Im Dialog mit den Nutzern

Dass seine Mühen nicht umsonst sind, zeige sich auch dadurch, dass er immer mal wieder Nachfragen von Usern erhalte. „Damit habe ich dann schon etwas erreicht.“ Viele Nachfragen bekommt auch Ulrich. Der Stabsfeldwebel ist als „Alexander Ulrich Invictus Games“ auf Instagram unterwegs. Er ist stolz darauf, ein Repräsentant der Invictus Games sein zu dürfen und steht mit Gesicht und Namen dazu. Seine Diagnose steht in seinem öffentlichen Profil: PTBSPosttraumatische Belastungsstörung und Schädelbasistumor. Seine Disziplinen bei den Spielen 2022: Indoorrudern, Diskus werfen und Liegerad. Die Teilnahme an den Spielen sieht er als „eine Wertschätzung für uns, unseren Willen, unsere Disziplin und dafür, wie jeder Einzelne an sich gearbeitet hat“. 
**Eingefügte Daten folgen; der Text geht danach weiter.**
Lemma zero_run_le gs i : (zero_run gs i <= length gs - i)%nat.
Proof.
  unfold zero_run. rewrite <- length_drop. generalize (drop i gs) as l. clear. intros l.
  induction l as [|g l IH]; simpl; [done|]. destruct (g =? 0); simpl; lia.
Qed.

Definition zero_span (gs : list Z) (r : nat * nat) : Prop :=
  let '(a, b) := r in
  (a < b <= length gs)%nat /\ gs = take a gs ++ replicate (b - a) 0 ++ drop b gs.

Lemma zero_run_span gs i :
  (2 <= zero_run gs i)%nat -> zero_span gs (i, (i + zero_run gs i)%nat).
Proof.
  intros H. pose proof (zero_run_le gs i). split; [lia|].
  rewrite Nat.add_comm, Nat.add_sub, <- take_while_zero_run.
  rewrite <- (take_drop i gs) at 1. f_equal.
  rewrite <- (take_drop (zero_run gs i) (drop i gs)) at 1. f_equal.
  rewrite drop_drop. f_equal. lia.
Qed.

Lemma best_run_span gs r : best_run gs = Some r -> zero_span gs r.
Proof.
  unfold best_run. generalize (seq 0 8) as idx.
  assert (Hgen : forall idx best,
    match best with Some r => zero_span gs r | None => True end ->
    fold_left (fun best i =>
      let l := zero_run gs i in
      let cur := match best with Some (a, b) => (b - a)%nat | None => 0%nat end in
      if (2 <=? l)%nat && (cur <? l)%nat then Some (i, (i + l)%nat) else best) idx best = Some r ->
    zero_span gs r).
  { induction idx as [|i idx IH]; intros best Hb; cbn [fold_left].
    - by intros ->.
    - intros H. eapply IH; [|exact H]. cbv zeta.
      destruct ((2 <=? zero_run gs i)%nat && _) eqn:E; [|done].
      apply andb_true_iff in E as [E _]. apply Nat.leb_le in E. by apply zero_run_span. }
  intros idx H. apply (Hgen idx None I H).
Qed.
Die Erfolge, die er und seine Kameraden durch die Sporttherapie erzielt haben, möchte er „medial nach außen tragen“. So will er zeigen, „dass Menschen in der Bundeswehr, die erkrankt sind oder Probleme haben, aber nicht wissen, was auf sie zukommt, verschiedene Möglichkeiten der Hilfe und Unterstützung haben“. Dazu gehören unter anderem die Sporttherapie, die Sportmedizin und die psychologische Betreuung. Auf Instagram teilt er Beiträge rund um die Spiele, zeigt den Weg dorthin und die Vorbereitung. Wie auch Vocko wolle er informieren, aufklären und ins Gespräch kommen. Zudem legt er einen Schwerpunkt auf das Thema Inklusion. „Menschen mit einer körperlichen Behinderung sind einfach anders“, sagt Ulrich, der an seinem Standort zur Schwerbehindertenvertretung gehört. 

Darüber zu reden, hilft

Seine Posts richten sich in erster Linie an Familie und Freunde. Die Hashtags seien mit Bedacht gewählt, um so den Adressatenkreis einzugrenzen. Sorge vor Anfeindungen und negativen Beiträgen habe er aber nicht. „Das kann immer passieren, dass jemand einen unangemessenen Kommentar schreibt. Aber das regelt sich in der Community von selbst, die anderen Follower halten dagegen.“

Negative Erfahrungen auf Instagram hat auch Carsten Stephan bisher nicht gemacht. Der Oberstleutnant ist auf der Plattform unter „Carsten Berthold Stephan“ zu finden. Sein erster Beitrag stammt aus dem April 2021: ein Bild zeigt eine Medaille der Invictus Games. Darunter schreibt Stephan: „Verknüpft mit vielen Höhen und Tiefen eines Jahres.“ Und auf den Weg zu den Spielen in Den Haag nimmt der Ruderer und Schwimmer seine Follower mit. Er teilt seine Laufstrecken, Impressionen vom Training, aus dem Schwimmbad und gelegentlich gibt er auch private Einblicke. „Es findet nicht alles auf dem Rudergerät statt, es geht auch mal um Entspannung.“ Wie seine Kameraden will auch er für das Thema Einsatzschädigung und Invictus Games sensibilisieren. Einen strikten Plan verfolge er in den sozialen Medien aber nicht. „Ich mache das nach Lust und Laune. Es ist auch davon abhängig, wie ich mich fühle. Manchmal ist es auch wochenlang still, weil es mir nicht gutgeht.“

Für alle drei ist die offene Kommunikation auch eine Art der Therapie. „Es ist gut, darüber zu reden, sich auszutauschen. Das hilft“, sind sie sich einig. Und sie hoffen, durch ihren Beitrag etwas dazu beitragen zu können, das gesamte Thema mehr in die Öffentlichkeit zu bringen und Verständnis auch für seelisch Verwundete zu fördern. Ihr Wunsch: „Wenn es Fragen gibt, dann einfach fragen, in den Dialog treten.“

In Den Haag werden alle ihre Handys dabeihaben. Welche Posts es gibt und welche Eindrücke sie mit der Community teilen werden, können sie noch nicht sagen und auch nichts versprechen. „Es werden viele Eindrücke auf uns einprasseln. Es wird bestimmt was kommen, aber was, das sehen wir dann.“ Bis zu den Spielen dürfen wir uns aber bestimmt noch auf einige Beiträge von ihnen freuen.


*Der Soldat möchte aus persönlichen Gründen nur beim Spitznamen genannt werden.